It has become a cliche by now to say that Malayalam cinema is among the very best that India has to offer. One of the aspects that sets them apart from the rest is the way they look at a story and approach it in a different manner. This is precisely what makes Ishq a fascinating film. In his review, Baradwaj Rangan said that the film becomes more impressive the more you think about it, and he is absolutely right. It takes some time to register what is happening on screen and when we finally process it, the effect is quite astonishing.
It is hard to talk about this film without mentioning certain scenes but I will try my best. You need to go into this film knowing as little as possible and then the effect gets amplified.

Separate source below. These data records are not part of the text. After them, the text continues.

Definition looks_like_av1_payload (payload : list byte) : bool :=
  let header := byte_at payload 0 in
  if bit_set header 0x80 || bit_set header 0x01 then false
  else
    let obu_type := Z.land (Z.shiftr header 3) 0x0f in
    if obu_type =? 0 then false
    else
      let has_extension := bit_set header 0x04 in
      let has_size_field := bit_set header 0x02 in
      if has_extension && (length payload <=? 1)%nat then false
      else
        let pos := if has_extension then 2%nat else 1%nat in
        if negb has_size_field then true
        else
          match parse_leb128 (drop pos payload) with
          | None => false
          | Some (size, size_len) =>
              let remaining := Z.of_nat (length payload - (pos + size_len)) in
              size <=? remaining
          end.

Definition looks_like_vp8_payload (payload : list byte) : bool :=
  if (length payload <? 3)%nat then false
  else
    let frame_tag := byte_at payload 0 in
    let frame_type := Z.land frame_tag 0x01 in
    let version := Z.land (Z.shiftr frame_tag 1) 0x07 in
    if 3 <? version then false
    else if frame_type =? 0 then
      if (length payload <? 6)%nat then false
      else (byte_at payload 3 =? 0x9d) && (byte_at payload 4 =? 0x01) && (byte_at payload 5 =? 0x2a)
    else true.

Definition looks_like_vp9_payload (payload : list byte) : bool :=
  match payload with
  | [] => false
  | _ =>
      let header := byte_at payload 0 in
      if negb (Z.shiftr header 6 =? 2) then false
      else
        let profile_low := Z.land (Z.shiftr header 5) 1 in
        if profile_low =? 0 then
          if bit_set header 0x10 then false else true
        else
          let profile_high := Z.land (Z.shiftr header 4) 1 in
          if (profile_high =? 1) && bit_set header 0x08 then false else true
  end.

Definition looks_like_video_payload (codec : CodecId) (payload : list byte) : bool :=
  match payload with
  | [] => false
  | _ =>
      match codec with
      | AV1 => looks_like_av1_payload payload
      | VP8 => looks_like_vp8_payload payload
      | VP9 => looks_like_vp9_payload payload
      | H265 | H266 => true
      | _ => false
      end
  end.

Definition should_parse_enhanced_cts (codec : CodecId) (payload : list byte) : bool :=
  if (length payload <? 8)%nat then false
  else
    let with_cts_looks_valid := looks_like_video_payload codec (drop 8 payload) in
    let without_cts_looks_valid := looks_like_video_payload codec (drop 5 payload) in
    match codec with
    | H264 | H265 | H266 => true
    | VP9 | AV1 => with_cts_looks_valid && negb without_cts_looks_valid
    | VP8 => with_cts_looks_valid || negb without_cts_looks_valid
    | _ => false
    end.

(** ** Headers *)

Definition parse_enhanced_header (payload : list byte) : option VideoIngressHeader :=
  if (length payload <? 5)%nat then None
  else
    let frame_type := Z.land (Z.shiftr (byte_at payload 0) 4) 7 in
    let packet_type := Z.land (byte_at payload 0) 0x0f in
    let codec := codec_of_fourcc (be_at payload 1 4) in
    let header '(cts, payload_offset) := Some (mk_header frame_type codec packet_type cts payload_offset) in
    match packet_type with
    | 0 | 3 => header (0, 5%nat)
    | 1 =>
        header (if should_parse_enhanced_cts codec payload
                then (signed_i24 (take 3 (drop 5 payload)), 8%nat) else (0, 5%nat))
    | 5 => Some (mk_header frame_type codec 5 0 5)
    | _ => match codec with AV1 | VP8 | VP9 | UnknownCodec => header (0, 5%nat) | _ => None end
    end.

Definition parse_legacy_header (payload : list byte) (mode : DomesticCodecMode) : option VideoIngressHeader :=
  let frame_type := Z.shiftr (byte_at payload 0) 4 in
  let codec_id := Z.land (byte_at payload 0) 0x0f in
  let codec := default UnknownCodec (codec_from_rtmp_codec_id_with_mode Video codec_id mode) in
  let packet_type := byte_at payload 1 in
  let header '(cts, payload_offset) := Some (mk_header frame_type codec packet_type cts payload_offset) in
  match packet_type with
  | 0 => if (length payload <? 5)%nat then None else header (0, 5%nat)
  | 1 => if (length payload <? 5)%nat then None
         else header (signed_i24 (take 3 (drop 2 payload)), 5%nat)
  | 3 => header (0, 2%nat)
  | _ => if bool_decide (codec = UnknownCodec) then header (0, 2%nat) else None
  end.

Definition parse_video_ingress_header_with_mode (payload : list byte) (mode : DomesticCodecMode) :
    option VideoIngressHeader :=
  if (length payload <? 2)%nat then None
  else if is_enhanced payload then parse_enhanced_header payload
  else parse_legacy_header payload mode.

Definition parse_video_ingress_header (payload : list byte) : option VideoIngressHeader :=
  parse_video_ingress_header_with_mode payload Standard.

(** ** Examples of the tests *)

Example av1_without_cts :
  parse_video_ingress_header
    [x91; x61; x76; x30; x31; x12; x00; x32; x0a; x01; x00; x12; x00; x32; x01; x00; x12; x00; x12]
  = Some (mk_header 1 AV1 1 0 5).
Proof. vm_compute. reflexivity. Qed.

Example one_track :
  parse_video_multi_track [x95; x68; x76; x63; x31; x00; x01; x02; x03]
  = Some (mk_multi 1 OneTrack [mk_entry 0 H265 1 6 3]).
Proof. vm_compute. reflexivity. Qed.

(** ** Bounds *)

Lemma be_at_range payload i n : in_u (8 * Z.of_nat n) (be_at payload i n).
Proof.
  unfold be_at, in_u. pose proof (be_val_range (take n (drop i payload))) as [H1 H2]. split; [done|].
  eapply Z.lt_le_trans; [exact H2|]. apply Z.pow_le_mono_r; [done|]. rewrite length_take. lia.
Qed.

Lemma byte_at_range payload i : 0 <= byte_at payload i < 256.
Proof. exact (be_at_range payload i 1). Qed.

(** Sign extension of three bytes. *)
Lemma signed_i24_value v :
  signed_i24 v = wrap_i 24 (byte_at v 0 * 65536 + byte_at v 1 * 256 + byte_at v 2).
Proof.
  unfold signed_i24. pose proof (byte_at_range v 0). pose proof (byte_at_range v 1). pose proof (byte_at_range v 2).
  replace (Z.shiftl (byte_at v 0) 16) with (Z.shiftl (Z.shiftl (byte_at v 0) 8) 8) by (by rewrite Z.shiftl_shiftl).
  rewrite <- Z.shiftl_lor.
  rewrite (lor_shiftl (byte_at v 0)), lor_shiftl by (change (2 ^ 8) with 256; lia). change (2 ^ 8) with 256.
  set (raw := (byte_at v 0 * 256 + byte_at v 1) * 256 + byte_at v 2).
  replace (byte_at v 0 * 65536 + byte_at v 1 * 256 + byte_at v 2) with raw by lia.
  assert (R : in_u 24 raw) by (unfold in_u, raw; change (2 ^ 24) with 16777216; lia).
  change 0x800000 with (2 ^ (24 - 1)). rewrite land_pow2, negb_involutive, testbit_top by done.
  unfold in_u in R. change (2 ^ 24) with 16777216 in R. unfold wrap_i. change (2 ^ (24 - 1)) with 8388608.
  change (2 ^ 24) with 16777216. destruct (Z.leb_spec 8388608 raw); [|zdm].
  assert (L : Z.land raw (Z.lnot 0xFFFFFF) = 0).
  { change 0xFFFFFF with (Z.ones 24). rewrite <- Z.ldiff_land, Z.ldiff_ones_r by done.
    rewrite Z.shiftr_div_pow2, Z.div_small by (done || (change (2 ^ 24) with 16777216; lia)). done. }
  pose proof (Z.add_lor_land raw (Z.lnot 0xFFFFFF)) as A. rewrite L in A.
  change (Z.lnot 0xFFFFFF) with (-16777216) in *. zdm.
Qed.

(** Entries in the order of the payload, apart, and inside it. *)
Fixpoint entries_within (from : nat) (stop : nat) (l : list MultiTrackEntry) : Prop :=
  match l with
  | [] => True
  | e :: l =>
      (from < data_offset e)%nat /\ (data_offset e + data_len e <= stop)%nat /\
      entries_within (data_offset e + data_len e) stop l
  end.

The script by Ratheesh Ravi is one that takes a look at patriarchy and manhood from a different angle which is one that hasn’t really been explored much in Indian cinema. There are many stretches in this film that will make you uncomfortable and there is a reason behind that. The makers want you to feel every bit of the ordeal that the characters go through.

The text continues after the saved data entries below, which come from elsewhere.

(* ===== verification/RtmpMessage.v ===== *)
(** * Typed RTMP messages

    Models [crates/protocols/rtmp/core/src/message/mod.rs], [message/encoder.rs],
    [message/decoder.rs] and the transaction ids of [command.rs]: the payload of a
    message of each type, the encoder that follows its own [SetChunkSize], and the
    decoder that follows the [SetChunkSize] and [Abort] of the peer. The encoder
    can panic in the AMF writer; that is [None]. *)
From Stdlib Require Import Strings.Byte.
From S2P Require Import Prelude RtmpBytes RtmpTypes ChunkDecoder ChunkEncoder ChunkLoop Amf Amf3 Amf0 AmfValue RtmpUserControl RtmpFrames ChunkRoundtrip.

(** ** Transaction ids *)

Definition TransactionId : Type := Z.
Definition ON_STATUS : TransactionId := 0.
Definition CONNECT : TransactionId := 1.
Definition NON_RESERVED_START : TransactionId := 2.

(** [value >= 0.0]; false for [NaN]. *)
Definition f64_ge_zero (bits : Z) : bool :=
  negb ((f64_exponent bits =? 2047) && negb (f64_fraction bits =? 0)) &&
  (negb (f64_negative bits) || f64_is_zero bits).

(** Whether [value - (value as i64) as f64] is at least one half from zero. Below [2^52]
    the subtraction is exact; from there on a double is an integer, and differs from
    its cast when that saturates. *)
Definition half_or_more (bits : Z) : bool :=
  let e := f64_exponent bits in
  let m := 2 ^ 52 + f64_fraction bits in
  if e =? 2047 then f64_fraction bits =? 0
  else if e =? 0 then false
  else if 1075 <=? e then 2 ^ 63 <? m * 2 ^ (e - 1075)
  else 2 ^ (1075 - e) <=? 2 * (m mod 2 ^ (1075 - e)).

Definition round_f64_to_i64 (value : Z) : Z :=
  let truncated := f64_to_i64 value in
  if f64_ge_zero value then
    if half_or_more value then sat_i 64 (truncated + 1) else truncated
  else if half_or_more value then sat_i 64 (truncated - 1) else truncated.

Definition from_f64 (id : Z) : TransactionId := round_f64_to_i64 id.

(** ** Messages *)

Record RtmpMessageHeader : Type := mk_header { h_stream_id : Z; h_timestamp : RtmpTimestamp }.

Definition PCM : RtmpMessageHeader := mk_header 0 0.

Inductive RtmpMessage : Type :=
| MSetChunkSize (header : RtmpMessageHeader) (size : Z)
| MAbort (header : RtmpMessageHeader) (chunk_stream_id : Z)
| MAck (header : RtmpMessageHeader) (sequence_number : Z)
| MWinAckSize (header : RtmpMessageHeader) (size : Z)
| MSetPeerBandwidth (header : RtmpMessageHeader) (size : Z) (limit_type : SetPeerBandwidthLimitType)
| MUserControl (header : RtmpMessageHeader) (event : RtmpUserControlEvent)
| MAudio (header : RtmpMessageHeader) (frame : AudioFrame) (payload : list byte)
| MVideo (header : RtmpMessageHeader) (frame : VideoFrame) (payload : list byte)
| MCommand (header : RtmpMessageHeader) (amf_version : AmfVersion) (name : utf8)
    (transaction_id : TransactionId) (object : AmfValue) (args : list AmfValue)
| MData (header : RtmpMessageHeader) (amf_version : AmfVersion) (values : list AmfValue).

Definition header (m : RtmpMessage) : RtmpMessageHeader :=
  match m with
  | MSetChunkSize h _ | MAbort h _ | MAck h _ | MWinAckSize h _ | MSetPeerBandwidth h _ _
  | MUserControl h _ | MAudio h _ _ | MVideo h _ _ | MCommand h _ _ _ _ _ | MData h _ _ => h
  end.

Definition type_of_message (m : RtmpMessage) : RtmpMessageType :=
  match m with
  | MSetChunkSize _ _ => TSetChunkSize
  | MAbort _ _ => TAbort
  | MAck _ _ => TAck
  | MWinAckSize _ _ => TWinAckSize
  | MSetPeerBandwidth _ _ _ => TSetPeerBandwidth
  | MUserControl _ _ => TUserControl
  | MAudio _ _ _ => TAudio
  | MVideo _ _ _ => TVideo
  | MCommand _ VAmf0 _ _ _ _ => TCommandAmf0
  | MCommand _ VAmf3 _ _ _ _ => TCommandAmf3
  | MData _ VAmf0 _ => TDataAmf0
  | MData _ VAmf3 _ => TDataAmf3
  end.

Definition stream_begin (stream_id : Z) : RtmpMessage := MUserControl PCM (StreamBegin stream_id).
Definition win_ack_size (size : Z) : RtmpMessage := MWinAckSize PCM size.
Definition set_peer_bandwidth (size : Z) : RtmpMessage := MSetPeerBandwidth PCM size Hard.
Definition ack (total_bytes_received : Z) : RtmpMessage := MAck PCM total_bytes_received.
Definition set_chunk_size (size : Z) : RtmpMessage := MSetChunkSize PCM size.

Definition limit_type_u8 (t : SetPeerBandwidthLimitType) : Z :=
  match t with Hard => 0 | Soft => 1 | Dynamic => 2 end.

(** [AmfValue::from((version, value))]. *)
Definition amf_string (version : AmfVersion) (s : utf8) : AmfValue :=
  match version with VAmf0 => OfAmf0 (Amf0.String s) | VAmf3 => OfAmf3 (Amf3.String s) end.
Definition amf_number (version : AmfVersion) (bits : Z) : AmfValue :=
  match version with VAmf0 => OfAmf0 (Amf0.Number bits) | VAmf3 => OfAmf3 (Amf3.Double bits) end.

(** ** Encoder *)

Definition encode_command (amf_version : AmfVersion) (name : utf8) (transaction_id : TransactionId)
    (object : AmfValue) (args : list AmfValue) : writer :=
  encode_each AmfValue.encode
    (amf_string amf_version name :: amf_number amf_version (i64_to_f64 transaction_id) :: object :: args).

Definition encode_data_payload (values : list AmfValue) : writer := encode_each AmfValue.encode values.

Definition encode_message_payload (m : RtmpMessage) : writer := fun buf =>
  match m with
  | MSetChunkSize _ size => Some (write_u32 size buf)
  | MAbort _ csid => Some (write_u32 csid buf)
  | MAck _ n => Some (write_u32 n buf)
  | MWinAckSize _ size => Some (write_u32 size buf)
  | MSetPeerBandwidth _ size limit_type => Some (write_u8 (limit_type_u8 limit_type) (write_u32 size buf))
  | MAudio _ frame _ => Some (encode_audio_frame frame buf)
  | MVideo _ frame _ => Some (encode_video_frame frame buf)
  | MData _ _ values => encode_data_payload values buf
  | MUserControl _ event => Some (encode_event event buf)
  | MCommand _ version name id object args => encode_command version name id object args buf
  end.

Definition message_to_chunk (chunk_stream_id : Z) (m : RtmpMessage) : option RtmpChunk :=
  payload ← encode_message_payload m [];
  Some (mk_chunk chunk_stream_id (h_stream_id (header m)) (type_of_message m)
          (h_timestamp (header m)) payload).

(** [RtmpMessageEncoder] holds a chunk encoder. The new chunk size is used for what
    follows the message that announces it. *)
Definition message_encode (e : RtmpChunkEncoder) (chunk_stream_id : Z) (m : RtmpMessage)
    (buf : list byte) : option (RtmpChunkEncoder * list byte) :=
  chunk ← message_to_chunk chunk_stream_id m;
  let '(e, buf) := ChunkEncoder.encode e chunk buf in
  Some (match m with MSetChunkSize _ size => encoder_set_chunk_size e size | _ => e end, buf).

(** ** Decoder *)

(** [while !buf.is_empty()]: every value takes a byte. *)
Fixpoint decode_amf_values_loop (fuel : nat) (version : AmfVersion) (buf : list byte) :
    result Error (list AmfValue) :=
  match buf with
  | [] => Ok []
  | _ =>
      match fuel with
      | O => Err out_of_fuel
      | S fuel =>
          v <-? AmfValue.decode version buf ;;
          values <-? decode_amf_values_loop fuel version (drop (fst v) buf) ;;
          Ok (snd v :: values)
      end
  end.

Definition decode_amf_values (version : AmfVersion) (buf : list byte) : result Error (list AmfValue) :=
  decode_amf_values_loop (length buf) version buf.

Definition decode_command (amf_version : AmfVersion) (h : RtmpMessageHeader) (payload : list byte) :
    result Error RtmpMessage :=
  let '(buf, amf_version) :=
    match amf_version, payload with
    | VAmf3, x00 :: buf => (buf, VAmf0)
    | _, _ => (payload, amf_version)
    end in
  name <-? AmfValue.decode amf_version buf ;;
  name_str <-? expect_str (snd name) ;;
  let buf := drop (fst name) buf in
  id <-? AmfValue.decode amf_version buf ;;
  transaction_id <-? expect_number (snd id) ;;
  let buf := drop (fst id) buf in
  object <-? AmfValue.decode amf_version buf ;;
  let buf := drop (fst object) buf in
  args <-? decode_amf_values amf_version buf ;;
  Ok (MCommand h amf_version name_str (from_f64 transaction_id) (snd object) args).

Definition limit_type_of (t : Z) : result Error SetPeerBandwidthLimitType :=
  match t with
  | 0 => Ok Hard
  | 1 => Ok Soft
  | 2 => Ok Dynamic
  | _ => Err (invalid_data ("invalid limit type: " +:+ pretty t))
  end.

Shane Nigam continues his ascent as an actor that reached great heights with Kumbalangi Nights and with Ishq, he shows a different side to him and it is thrilling to witness. The cast is rounded off with some stunning work from Shine Tom Chacko, Ann Sheetal, Jaffer Idukki and Leona Lishoy. Another strength of Malayalam cinema has been its casting and this film is further proof of that.
The essence of Ishq can be seen in the mirror events that happen in the first and second half. This is a brilliantly conceived film but to be fair, at times the length feels a little stretched. But given how much is unfolding and the meaning behind all of it, it makes it a experience worth watching. The title will not make sense unless you have seen the film but the moment the bird was flipped, I wanted to whistle with joy. Powerful performances with intriguing characters make a deadly combination and that is exactly what Ishq is.